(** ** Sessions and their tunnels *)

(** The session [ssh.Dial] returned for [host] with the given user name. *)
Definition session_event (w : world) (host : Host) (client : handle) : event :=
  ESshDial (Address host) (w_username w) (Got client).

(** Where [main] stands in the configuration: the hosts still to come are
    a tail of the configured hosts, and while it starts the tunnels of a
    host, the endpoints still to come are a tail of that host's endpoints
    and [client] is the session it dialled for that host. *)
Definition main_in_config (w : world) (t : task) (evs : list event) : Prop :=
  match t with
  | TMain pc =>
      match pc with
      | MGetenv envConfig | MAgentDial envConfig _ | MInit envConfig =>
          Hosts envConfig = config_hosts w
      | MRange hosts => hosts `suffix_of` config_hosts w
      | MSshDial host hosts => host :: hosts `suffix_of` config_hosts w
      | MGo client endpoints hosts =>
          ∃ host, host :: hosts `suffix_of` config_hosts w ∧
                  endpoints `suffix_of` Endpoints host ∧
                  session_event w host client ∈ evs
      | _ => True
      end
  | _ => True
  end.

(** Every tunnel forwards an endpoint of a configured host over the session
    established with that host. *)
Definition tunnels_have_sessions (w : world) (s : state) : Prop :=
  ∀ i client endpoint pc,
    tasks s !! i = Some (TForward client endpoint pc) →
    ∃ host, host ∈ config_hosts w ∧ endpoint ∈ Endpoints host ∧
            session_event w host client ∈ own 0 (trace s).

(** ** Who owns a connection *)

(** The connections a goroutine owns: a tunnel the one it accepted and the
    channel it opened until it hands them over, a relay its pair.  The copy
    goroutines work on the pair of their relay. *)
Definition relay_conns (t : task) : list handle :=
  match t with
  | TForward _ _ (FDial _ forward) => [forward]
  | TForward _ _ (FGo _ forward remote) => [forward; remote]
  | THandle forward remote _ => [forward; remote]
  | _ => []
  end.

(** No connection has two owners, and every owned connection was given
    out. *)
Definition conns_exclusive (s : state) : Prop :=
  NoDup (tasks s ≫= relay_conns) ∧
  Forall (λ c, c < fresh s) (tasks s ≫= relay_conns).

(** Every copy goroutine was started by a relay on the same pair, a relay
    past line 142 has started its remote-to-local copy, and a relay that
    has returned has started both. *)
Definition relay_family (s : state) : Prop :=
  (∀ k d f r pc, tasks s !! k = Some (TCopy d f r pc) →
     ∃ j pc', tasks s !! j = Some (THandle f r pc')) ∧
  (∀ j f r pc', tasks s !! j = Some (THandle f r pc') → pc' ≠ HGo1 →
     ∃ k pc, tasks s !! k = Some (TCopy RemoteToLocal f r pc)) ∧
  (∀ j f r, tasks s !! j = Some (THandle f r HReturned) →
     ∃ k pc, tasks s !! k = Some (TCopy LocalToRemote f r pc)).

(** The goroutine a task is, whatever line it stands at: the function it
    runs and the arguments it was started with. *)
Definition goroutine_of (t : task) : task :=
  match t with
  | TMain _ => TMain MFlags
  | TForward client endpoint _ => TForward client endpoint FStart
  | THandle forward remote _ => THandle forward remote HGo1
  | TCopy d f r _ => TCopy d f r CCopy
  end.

☆ ☆ ☆ ☆ ☆

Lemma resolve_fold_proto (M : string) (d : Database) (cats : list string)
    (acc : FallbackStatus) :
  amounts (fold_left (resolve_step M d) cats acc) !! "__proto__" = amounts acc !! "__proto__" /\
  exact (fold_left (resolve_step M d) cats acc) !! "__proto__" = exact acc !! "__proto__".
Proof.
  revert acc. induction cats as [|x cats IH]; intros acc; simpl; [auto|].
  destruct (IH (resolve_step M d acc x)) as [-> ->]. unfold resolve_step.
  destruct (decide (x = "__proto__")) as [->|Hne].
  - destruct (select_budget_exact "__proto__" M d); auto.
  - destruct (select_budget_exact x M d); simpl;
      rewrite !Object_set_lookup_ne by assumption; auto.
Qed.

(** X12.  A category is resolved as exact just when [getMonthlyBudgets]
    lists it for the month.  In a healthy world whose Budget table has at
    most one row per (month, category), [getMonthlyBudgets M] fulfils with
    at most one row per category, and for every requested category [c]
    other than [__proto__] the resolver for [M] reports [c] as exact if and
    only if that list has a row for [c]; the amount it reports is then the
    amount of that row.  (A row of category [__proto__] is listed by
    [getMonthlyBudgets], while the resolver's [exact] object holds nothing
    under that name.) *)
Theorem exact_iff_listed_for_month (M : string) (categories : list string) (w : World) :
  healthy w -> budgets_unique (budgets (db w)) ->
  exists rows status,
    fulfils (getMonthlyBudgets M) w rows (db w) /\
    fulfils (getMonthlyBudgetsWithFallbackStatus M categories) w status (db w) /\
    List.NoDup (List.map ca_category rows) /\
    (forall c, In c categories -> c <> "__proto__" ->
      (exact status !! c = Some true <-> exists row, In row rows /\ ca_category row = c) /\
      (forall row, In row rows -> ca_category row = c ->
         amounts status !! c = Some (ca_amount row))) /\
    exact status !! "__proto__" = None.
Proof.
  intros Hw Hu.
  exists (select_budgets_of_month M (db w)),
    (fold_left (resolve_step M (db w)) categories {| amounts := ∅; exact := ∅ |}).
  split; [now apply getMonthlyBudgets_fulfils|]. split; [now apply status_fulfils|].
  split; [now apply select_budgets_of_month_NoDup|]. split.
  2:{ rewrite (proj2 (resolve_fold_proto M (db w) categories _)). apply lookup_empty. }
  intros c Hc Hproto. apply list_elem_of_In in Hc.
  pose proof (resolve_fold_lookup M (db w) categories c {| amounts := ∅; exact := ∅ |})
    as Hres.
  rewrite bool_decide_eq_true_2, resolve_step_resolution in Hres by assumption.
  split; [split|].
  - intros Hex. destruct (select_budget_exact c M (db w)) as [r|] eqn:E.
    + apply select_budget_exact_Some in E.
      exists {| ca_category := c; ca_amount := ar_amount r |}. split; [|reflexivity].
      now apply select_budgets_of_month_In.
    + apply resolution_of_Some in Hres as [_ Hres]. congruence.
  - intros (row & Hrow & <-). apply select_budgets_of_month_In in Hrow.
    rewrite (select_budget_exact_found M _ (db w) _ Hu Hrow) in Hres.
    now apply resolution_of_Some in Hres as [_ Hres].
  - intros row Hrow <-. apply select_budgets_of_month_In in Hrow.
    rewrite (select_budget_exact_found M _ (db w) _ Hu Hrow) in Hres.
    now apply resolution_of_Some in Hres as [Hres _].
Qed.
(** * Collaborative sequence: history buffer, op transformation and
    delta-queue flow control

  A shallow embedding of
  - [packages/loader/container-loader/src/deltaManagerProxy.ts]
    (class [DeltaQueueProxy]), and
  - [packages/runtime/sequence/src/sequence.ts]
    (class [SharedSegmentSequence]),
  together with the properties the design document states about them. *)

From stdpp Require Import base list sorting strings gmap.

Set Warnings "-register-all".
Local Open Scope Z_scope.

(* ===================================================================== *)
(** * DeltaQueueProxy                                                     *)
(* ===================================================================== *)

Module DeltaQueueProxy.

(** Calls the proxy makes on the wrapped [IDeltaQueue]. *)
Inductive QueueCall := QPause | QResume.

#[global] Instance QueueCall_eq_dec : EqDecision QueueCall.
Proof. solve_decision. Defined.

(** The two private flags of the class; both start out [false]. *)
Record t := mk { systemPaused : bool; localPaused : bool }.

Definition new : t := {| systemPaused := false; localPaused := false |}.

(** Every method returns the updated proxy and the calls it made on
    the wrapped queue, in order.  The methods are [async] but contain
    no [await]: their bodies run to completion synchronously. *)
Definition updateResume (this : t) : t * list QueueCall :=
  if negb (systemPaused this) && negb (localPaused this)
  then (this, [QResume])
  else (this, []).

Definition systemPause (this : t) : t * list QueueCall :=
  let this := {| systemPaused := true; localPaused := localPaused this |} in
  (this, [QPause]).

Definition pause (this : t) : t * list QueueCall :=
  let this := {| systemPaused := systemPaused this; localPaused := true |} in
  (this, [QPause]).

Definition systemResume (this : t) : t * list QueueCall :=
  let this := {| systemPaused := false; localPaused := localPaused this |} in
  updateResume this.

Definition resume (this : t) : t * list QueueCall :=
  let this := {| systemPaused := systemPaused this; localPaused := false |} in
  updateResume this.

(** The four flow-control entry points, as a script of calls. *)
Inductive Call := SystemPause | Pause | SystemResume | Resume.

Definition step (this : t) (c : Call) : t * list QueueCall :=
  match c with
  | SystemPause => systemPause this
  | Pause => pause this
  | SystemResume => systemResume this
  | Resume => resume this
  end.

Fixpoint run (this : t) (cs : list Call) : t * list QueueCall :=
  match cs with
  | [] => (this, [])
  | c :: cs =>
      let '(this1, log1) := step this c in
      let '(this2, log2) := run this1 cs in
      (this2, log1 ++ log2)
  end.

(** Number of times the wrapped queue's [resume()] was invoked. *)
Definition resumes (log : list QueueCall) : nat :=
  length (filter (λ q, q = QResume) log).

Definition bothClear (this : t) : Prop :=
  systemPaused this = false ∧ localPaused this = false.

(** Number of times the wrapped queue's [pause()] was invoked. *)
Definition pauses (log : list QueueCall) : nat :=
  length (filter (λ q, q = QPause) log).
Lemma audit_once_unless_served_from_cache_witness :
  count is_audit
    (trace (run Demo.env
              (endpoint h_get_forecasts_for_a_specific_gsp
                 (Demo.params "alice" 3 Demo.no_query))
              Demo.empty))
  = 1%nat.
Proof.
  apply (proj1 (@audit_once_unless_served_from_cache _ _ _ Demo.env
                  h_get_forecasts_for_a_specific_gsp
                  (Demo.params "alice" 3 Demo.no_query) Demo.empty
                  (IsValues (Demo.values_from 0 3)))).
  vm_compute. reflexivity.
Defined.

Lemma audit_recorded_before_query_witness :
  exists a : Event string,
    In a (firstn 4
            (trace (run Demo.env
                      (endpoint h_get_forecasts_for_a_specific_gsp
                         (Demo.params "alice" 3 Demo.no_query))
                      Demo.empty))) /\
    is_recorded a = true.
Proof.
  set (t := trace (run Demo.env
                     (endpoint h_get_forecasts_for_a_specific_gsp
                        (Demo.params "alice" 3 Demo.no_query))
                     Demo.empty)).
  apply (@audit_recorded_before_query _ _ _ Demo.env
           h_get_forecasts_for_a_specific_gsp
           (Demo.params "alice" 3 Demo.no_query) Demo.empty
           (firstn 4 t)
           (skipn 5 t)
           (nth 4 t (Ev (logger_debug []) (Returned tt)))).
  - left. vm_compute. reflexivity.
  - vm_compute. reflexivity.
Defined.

☆ ☆ ☆ ☆ ☆

### Task brief
The answer must be a single number: the count of lines in the data that contain the word "resolver".

### Your response
2